BEGIN Extracted material

(** X11.  Whatever the page, an analysis of a document that returns gives a
    verdict that is positive exactly when it has a tag, tags in the fixed
    order of the rules, a sample of at most 600 code units and the source
    [pdfjs].  It is made of the text the reader answered for that address, in
    the attempt of [safe] that did not fail, after fewer than five attempts
    that failed with an error [safe] retries: the sample is the head of the
    normalized text, the tags and the revision are those of that text, the
    file name is that of the address.  When the extraction of the text fails
    with an error that [safe] does not retry, that error is the error of the
    analysis. *)
Theorem analysis_is_sound :
  forall (W : Type) (pg : page W) (base u : jsstring) (s : sys W),
  (forall a s', analyzeAddendumPdf pg base u s = (Ok a, s') ->
     sound_analysis a /\
     exists w1 k sk text,
       get_reader pg (world s) = (Ok tt, w1) /\
       (k < 5)%nat /\
       Retried (call (pdf_text pg u)) 450 k
         (Sys w1 (trace s ++ [Classify u])) sk /\
       call (pdf_text pg u) sk = (Ok text, s') /\
       (let fn := filename_of pg base u in
        let det := detectCWCOTInText (normText text) fn in
        a = Analysis (isCWCOT det) (hits det) (cwcot_rev det)
              (firstn 600 (normText text)) "pdfjs" fn) /\
       a_pdf_text_sample a = firstn 600 (normText text) /\
       a_cwcot_hits a = hits (detectCWCOTInText text (a_filename a)) /\
       a_cwcot_rev a = cwcot_rev (detectCWCOTInText text (a_filename a))) /\
  (forall e w1 w2,
     get_reader pg (world s) = (Ok tt, w1) ->
     pdf_text pg u w1 = (Throw e, w2) -> retriable e = false ->
     exists s', analyzeAddendumPdf pg base u s = (Throw e, s') /\
       world s' = reader_failed pg (test READER_GONE_RE e) w2).
Proof.
  intros W pg base u s. split.
  - intros a s' H. split; [now apply analyze_sound in H|].
    unfold analyzeAddendumPdf in H.
    apply bind_ok in H as ([] & s1 & E1 & H).
    apply bind_ok in H as ([] & s2 & E2 & H).
    unfold emit in E1. injection E1 as <-.
    unfold call in E2. cbn [world trace] in E2.
    destruct (get_reader pg (world s)) as [[[]|e] w1] eqn:Er;
      [|discriminate].
    injection E2 as <-.
    unfold catch in H.
    destruct (bind (safe' (call (pdf_text pg u))) _ _) as [[x|e] s3] eqn:E.
    + injection H as <- <-.
      apply bind_ok in E as (text & s4 & Es & E). injection E as <- <-.
      set (s2 := Sys w1 (trace s ++ [Classify u])) in *.
      destruct (InvokerFacts.safe_from_spec (call (pdf_text pg u)) 5 450 4 0
                  s2 s2 (u16 "undefined") eq_refl (Retried_O _ _ _))
        as (k & sk & Hk & Hr & [(a & s' & Ea & Eb)|(e & s' & _ & _ & Eb)]).
      * unfold safe', safe in Es. rewrite Es in Eb. injection Eb as <- <-.
        exists w1, k, sk, text. split; [reflexivity|]. split; [exact Hk|].
        split; [exact Hr|]. split; [exact Ea|]. split; [reflexivity|].
        rewrite <- (detect_of_normalized text).
        split; [|split]; reflexivity.
      * unfold safe', safe in Es. rewrite Es in Eb. discriminate.
    + apply bind_ok in H as ([] & s4 & _ & H). discriminate.
  - intros e w1 w2 Hr Ht Hn. unfold analyzeAddendumPdf.
    unfold bind at 1. unfold emit at 1. unfold bind at 1. unfold call at 1.
    cbn [world trace]. rewrite Hr. unfold catch, bind at 1.
    unfold safe', safe.
    erewrite InvokerFacts.safe_from_stop;
      [| unfold call; cbn [world]; rewrite Ht; reflexivity | auto].
    eexists. split; [reflexivity|]. reflexivity.
Qed.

END Extracted material

■ **About this task**
Copy every line that contains "forall" from the listing above.

■ **Answer to the exercise**
  forall (W : Type) (pg : page W) (base u : jsstring) (s : sys W),
  (forall a s', analyzeAddendumPdf pg base u s = (Ok a, s') ->
  (forall e w1 w2,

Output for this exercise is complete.